*** Study material Section Begins ***

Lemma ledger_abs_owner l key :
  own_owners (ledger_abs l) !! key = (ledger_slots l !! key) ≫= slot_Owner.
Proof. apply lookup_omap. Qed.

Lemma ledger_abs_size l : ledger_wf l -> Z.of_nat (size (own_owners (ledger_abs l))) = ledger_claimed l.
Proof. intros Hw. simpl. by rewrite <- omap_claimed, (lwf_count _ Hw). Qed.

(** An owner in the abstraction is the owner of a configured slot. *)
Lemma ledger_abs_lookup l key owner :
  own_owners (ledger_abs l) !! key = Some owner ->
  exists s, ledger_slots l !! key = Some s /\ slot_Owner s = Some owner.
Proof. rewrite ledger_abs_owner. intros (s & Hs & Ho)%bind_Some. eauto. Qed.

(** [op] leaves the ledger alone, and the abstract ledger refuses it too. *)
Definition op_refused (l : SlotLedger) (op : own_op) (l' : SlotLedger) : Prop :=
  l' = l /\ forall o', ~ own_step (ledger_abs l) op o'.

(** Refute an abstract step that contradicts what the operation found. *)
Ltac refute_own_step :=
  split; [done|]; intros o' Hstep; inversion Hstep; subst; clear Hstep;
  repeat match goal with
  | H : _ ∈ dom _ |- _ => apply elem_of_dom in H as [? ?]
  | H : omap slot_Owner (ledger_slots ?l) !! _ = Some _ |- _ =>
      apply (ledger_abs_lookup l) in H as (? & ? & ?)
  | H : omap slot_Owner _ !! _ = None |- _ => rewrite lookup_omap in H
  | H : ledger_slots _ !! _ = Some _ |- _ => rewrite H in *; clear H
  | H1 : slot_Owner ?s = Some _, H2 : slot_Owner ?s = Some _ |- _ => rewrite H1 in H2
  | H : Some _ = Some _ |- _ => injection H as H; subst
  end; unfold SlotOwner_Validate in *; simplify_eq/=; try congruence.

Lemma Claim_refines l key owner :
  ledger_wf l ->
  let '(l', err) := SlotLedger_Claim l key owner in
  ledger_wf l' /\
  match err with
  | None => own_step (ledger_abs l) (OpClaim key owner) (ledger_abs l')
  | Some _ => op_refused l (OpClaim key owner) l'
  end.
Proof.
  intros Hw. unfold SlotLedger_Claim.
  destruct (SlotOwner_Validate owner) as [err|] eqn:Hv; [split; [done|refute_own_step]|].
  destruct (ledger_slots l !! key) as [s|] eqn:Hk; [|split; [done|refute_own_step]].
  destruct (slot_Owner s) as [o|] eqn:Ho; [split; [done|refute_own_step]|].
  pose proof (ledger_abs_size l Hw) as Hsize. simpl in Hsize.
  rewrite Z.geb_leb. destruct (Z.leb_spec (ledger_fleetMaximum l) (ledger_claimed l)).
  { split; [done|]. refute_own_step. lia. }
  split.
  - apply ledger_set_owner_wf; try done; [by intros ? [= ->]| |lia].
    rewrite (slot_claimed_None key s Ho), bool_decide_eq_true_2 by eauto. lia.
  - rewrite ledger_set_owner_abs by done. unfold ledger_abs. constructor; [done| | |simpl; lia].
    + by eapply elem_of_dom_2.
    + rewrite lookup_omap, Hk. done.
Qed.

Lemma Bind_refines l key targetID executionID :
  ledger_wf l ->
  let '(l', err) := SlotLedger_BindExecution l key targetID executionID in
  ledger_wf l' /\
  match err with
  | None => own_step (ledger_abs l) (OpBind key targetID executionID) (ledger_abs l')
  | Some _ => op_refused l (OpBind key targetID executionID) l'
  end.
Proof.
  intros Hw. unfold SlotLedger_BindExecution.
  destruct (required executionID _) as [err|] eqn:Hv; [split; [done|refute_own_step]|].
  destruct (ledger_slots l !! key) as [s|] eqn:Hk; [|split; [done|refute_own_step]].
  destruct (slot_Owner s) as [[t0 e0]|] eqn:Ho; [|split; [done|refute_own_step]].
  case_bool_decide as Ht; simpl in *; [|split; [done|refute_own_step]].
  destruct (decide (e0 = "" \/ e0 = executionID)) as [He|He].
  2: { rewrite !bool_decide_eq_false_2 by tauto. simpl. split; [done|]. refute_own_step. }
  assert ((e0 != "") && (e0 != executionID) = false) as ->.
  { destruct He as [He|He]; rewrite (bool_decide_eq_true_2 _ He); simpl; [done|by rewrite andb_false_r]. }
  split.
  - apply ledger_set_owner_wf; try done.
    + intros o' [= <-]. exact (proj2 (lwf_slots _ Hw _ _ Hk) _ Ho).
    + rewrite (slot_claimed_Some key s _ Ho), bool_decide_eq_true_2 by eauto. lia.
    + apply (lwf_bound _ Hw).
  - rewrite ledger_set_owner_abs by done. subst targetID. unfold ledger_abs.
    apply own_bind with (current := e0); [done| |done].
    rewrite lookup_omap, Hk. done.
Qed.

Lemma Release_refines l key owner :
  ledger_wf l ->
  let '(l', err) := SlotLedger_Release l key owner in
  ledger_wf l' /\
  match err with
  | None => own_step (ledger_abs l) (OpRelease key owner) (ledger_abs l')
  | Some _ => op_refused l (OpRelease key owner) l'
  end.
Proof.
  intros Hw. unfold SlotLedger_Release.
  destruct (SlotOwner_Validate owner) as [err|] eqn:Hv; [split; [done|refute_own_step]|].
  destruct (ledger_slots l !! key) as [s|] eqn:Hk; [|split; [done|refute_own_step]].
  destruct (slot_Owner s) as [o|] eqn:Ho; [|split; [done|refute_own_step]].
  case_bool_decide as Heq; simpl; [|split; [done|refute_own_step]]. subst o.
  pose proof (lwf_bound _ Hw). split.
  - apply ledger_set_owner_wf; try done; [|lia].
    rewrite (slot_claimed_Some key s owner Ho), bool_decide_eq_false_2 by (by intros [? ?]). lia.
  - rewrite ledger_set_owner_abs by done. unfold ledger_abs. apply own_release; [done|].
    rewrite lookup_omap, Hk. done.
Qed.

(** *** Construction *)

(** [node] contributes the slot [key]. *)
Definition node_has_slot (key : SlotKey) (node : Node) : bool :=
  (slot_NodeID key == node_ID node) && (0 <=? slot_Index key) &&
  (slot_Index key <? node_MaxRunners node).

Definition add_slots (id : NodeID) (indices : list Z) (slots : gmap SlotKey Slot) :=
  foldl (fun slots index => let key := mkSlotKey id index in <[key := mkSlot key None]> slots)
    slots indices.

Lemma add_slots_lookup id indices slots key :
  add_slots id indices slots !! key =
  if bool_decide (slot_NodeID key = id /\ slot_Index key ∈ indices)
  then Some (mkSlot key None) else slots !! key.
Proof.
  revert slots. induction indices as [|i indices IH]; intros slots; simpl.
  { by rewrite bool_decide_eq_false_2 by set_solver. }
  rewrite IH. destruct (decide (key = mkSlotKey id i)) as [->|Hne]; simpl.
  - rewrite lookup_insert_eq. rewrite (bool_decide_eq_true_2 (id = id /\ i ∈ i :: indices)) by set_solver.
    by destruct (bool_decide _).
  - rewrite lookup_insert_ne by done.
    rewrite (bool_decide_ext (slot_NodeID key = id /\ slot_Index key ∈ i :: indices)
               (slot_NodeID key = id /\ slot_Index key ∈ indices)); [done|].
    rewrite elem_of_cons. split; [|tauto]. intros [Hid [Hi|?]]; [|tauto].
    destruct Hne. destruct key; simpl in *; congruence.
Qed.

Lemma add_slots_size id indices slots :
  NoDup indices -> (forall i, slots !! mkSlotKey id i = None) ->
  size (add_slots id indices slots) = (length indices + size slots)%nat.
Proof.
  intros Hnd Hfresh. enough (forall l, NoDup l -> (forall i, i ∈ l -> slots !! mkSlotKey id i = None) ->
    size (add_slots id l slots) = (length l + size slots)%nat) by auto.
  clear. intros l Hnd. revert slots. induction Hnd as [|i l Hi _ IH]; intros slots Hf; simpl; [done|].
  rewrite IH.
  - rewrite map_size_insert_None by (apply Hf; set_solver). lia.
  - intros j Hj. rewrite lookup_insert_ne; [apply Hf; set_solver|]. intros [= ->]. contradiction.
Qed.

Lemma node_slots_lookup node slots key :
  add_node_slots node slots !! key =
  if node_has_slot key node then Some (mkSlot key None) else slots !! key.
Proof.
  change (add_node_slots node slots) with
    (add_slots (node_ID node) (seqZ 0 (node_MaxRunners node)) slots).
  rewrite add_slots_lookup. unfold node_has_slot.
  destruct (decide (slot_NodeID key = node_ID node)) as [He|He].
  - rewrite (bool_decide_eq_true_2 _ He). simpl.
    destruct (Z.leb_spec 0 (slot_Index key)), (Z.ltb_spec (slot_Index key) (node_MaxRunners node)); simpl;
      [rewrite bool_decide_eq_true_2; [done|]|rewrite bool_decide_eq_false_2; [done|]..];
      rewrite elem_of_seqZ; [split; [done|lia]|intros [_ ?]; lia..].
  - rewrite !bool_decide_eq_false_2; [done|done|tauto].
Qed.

*** Study material Section Ends ***

=== Goal of the exercise ===
Beginning with the very first line of the records above, please retype each line through the one that has "Lemma ledger_abs_size l", and add nothing.

=== Answer area ===
Lemma ledger_abs_owner l key :
  own_owners (ledger_abs l) !! key = (ledger_slots l !! key) ≫= slot_Owner.
Proof. apply lookup_omap. Qed.

Lemma ledger_abs_size l : ledger_wf l -> Z.of_nat (size (own_owners (ledger_abs l))) = ledger_claimed l.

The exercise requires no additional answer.